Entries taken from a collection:
^^^^^^^^^^^^^^^^
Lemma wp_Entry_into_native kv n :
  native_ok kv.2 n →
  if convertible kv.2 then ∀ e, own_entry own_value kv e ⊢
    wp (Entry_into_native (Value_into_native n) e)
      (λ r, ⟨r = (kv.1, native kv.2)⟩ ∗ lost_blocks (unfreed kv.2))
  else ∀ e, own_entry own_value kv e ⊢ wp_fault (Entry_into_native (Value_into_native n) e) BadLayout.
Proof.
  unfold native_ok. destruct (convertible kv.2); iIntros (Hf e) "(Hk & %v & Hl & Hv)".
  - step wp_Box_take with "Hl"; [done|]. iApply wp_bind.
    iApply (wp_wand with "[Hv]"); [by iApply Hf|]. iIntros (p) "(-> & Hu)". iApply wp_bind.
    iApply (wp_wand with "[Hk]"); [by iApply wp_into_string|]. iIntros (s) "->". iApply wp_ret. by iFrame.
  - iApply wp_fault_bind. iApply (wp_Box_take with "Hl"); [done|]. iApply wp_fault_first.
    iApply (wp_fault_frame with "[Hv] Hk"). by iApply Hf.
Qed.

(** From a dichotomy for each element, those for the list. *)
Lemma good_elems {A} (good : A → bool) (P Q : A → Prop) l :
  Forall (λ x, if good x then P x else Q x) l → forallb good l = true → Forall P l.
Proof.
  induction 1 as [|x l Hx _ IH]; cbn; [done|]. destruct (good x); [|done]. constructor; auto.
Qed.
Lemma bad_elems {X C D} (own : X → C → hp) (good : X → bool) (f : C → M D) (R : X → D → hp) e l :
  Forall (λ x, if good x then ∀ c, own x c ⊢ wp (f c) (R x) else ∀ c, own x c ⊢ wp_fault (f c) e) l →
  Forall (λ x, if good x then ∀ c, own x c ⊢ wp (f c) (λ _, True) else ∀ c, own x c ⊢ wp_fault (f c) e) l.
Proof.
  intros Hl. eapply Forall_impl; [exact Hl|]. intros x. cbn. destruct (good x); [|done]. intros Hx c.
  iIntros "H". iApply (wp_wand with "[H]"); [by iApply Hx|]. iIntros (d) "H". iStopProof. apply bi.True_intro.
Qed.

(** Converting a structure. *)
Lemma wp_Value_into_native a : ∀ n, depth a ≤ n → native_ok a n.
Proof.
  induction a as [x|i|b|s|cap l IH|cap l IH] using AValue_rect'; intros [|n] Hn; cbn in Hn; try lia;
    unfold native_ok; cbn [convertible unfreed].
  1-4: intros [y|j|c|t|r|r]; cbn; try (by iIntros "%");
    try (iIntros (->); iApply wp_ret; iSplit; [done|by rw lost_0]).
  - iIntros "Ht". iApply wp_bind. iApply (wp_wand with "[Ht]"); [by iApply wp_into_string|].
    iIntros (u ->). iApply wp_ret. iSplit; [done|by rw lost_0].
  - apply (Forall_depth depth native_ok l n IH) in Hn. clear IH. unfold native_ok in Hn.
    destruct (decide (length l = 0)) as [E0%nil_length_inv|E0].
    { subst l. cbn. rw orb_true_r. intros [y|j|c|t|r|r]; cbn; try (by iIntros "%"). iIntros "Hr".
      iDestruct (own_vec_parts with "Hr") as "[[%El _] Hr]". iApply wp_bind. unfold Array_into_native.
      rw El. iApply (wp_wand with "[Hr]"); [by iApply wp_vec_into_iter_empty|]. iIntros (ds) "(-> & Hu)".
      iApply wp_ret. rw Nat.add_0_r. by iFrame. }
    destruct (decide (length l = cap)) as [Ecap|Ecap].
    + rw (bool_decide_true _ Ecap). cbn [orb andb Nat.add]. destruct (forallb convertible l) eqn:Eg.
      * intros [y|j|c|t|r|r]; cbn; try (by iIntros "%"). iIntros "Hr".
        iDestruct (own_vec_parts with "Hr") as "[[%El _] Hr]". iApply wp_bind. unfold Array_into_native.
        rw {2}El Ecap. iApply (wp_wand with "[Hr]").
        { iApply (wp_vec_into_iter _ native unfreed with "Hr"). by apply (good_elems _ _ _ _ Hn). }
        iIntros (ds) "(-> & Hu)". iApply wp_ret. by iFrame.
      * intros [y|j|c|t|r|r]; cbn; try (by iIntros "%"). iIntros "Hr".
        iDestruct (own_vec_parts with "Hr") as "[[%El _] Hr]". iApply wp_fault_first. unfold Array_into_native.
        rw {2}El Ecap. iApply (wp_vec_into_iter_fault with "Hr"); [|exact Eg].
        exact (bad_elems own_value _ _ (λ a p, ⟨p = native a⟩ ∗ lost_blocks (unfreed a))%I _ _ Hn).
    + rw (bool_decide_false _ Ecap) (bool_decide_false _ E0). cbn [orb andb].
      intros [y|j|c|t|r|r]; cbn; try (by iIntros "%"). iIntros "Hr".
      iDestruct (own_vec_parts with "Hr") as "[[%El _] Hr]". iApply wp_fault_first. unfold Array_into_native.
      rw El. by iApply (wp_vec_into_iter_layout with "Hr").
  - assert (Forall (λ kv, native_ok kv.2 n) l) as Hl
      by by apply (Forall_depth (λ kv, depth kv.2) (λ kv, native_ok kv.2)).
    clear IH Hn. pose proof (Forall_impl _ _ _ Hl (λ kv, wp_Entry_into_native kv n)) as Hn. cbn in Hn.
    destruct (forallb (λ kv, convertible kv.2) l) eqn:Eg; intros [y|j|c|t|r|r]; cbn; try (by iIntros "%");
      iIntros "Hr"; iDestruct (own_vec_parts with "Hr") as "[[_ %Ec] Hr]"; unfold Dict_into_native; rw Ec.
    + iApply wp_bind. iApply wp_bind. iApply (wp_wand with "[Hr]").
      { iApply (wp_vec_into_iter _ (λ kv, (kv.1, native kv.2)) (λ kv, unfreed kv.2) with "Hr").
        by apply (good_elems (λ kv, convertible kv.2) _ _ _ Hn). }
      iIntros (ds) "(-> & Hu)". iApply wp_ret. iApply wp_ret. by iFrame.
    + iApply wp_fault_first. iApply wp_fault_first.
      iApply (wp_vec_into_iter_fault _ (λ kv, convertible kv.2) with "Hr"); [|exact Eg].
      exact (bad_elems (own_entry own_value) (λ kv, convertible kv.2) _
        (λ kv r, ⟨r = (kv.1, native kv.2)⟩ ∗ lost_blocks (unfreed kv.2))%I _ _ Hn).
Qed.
^^^^^^^^^^^^^^^^
What the task requires ▸ Copy out every line of the entries where the string "unfreed" shows up.

Task answer ▸
      (λ r, ⟨r = (kv.1, native kv.2)⟩ ∗ lost_blocks (unfreed kv.2))
    unfold native_ok; cbn [convertible unfreed].
        { iApply (wp_vec_into_iter _ native unfreed with "Hr"). by apply (good_elems _ _ _ _ Hn). }
        exact (bad_elems own_value _ _ (λ a p, ⟨p = native a⟩ ∗ lost_blocks (unfreed a))%I _ _ Hn).
      { iApply (wp_vec_into_iter _ (λ kv, (kv.1, native kv.2)) (λ kv, unfreed kv.2) with "Hr").
        (λ kv r, ⟨r = (kv.1, native kv.2)⟩ ∗ lost_blocks (unfreed kv.2))%I _ _ Hn).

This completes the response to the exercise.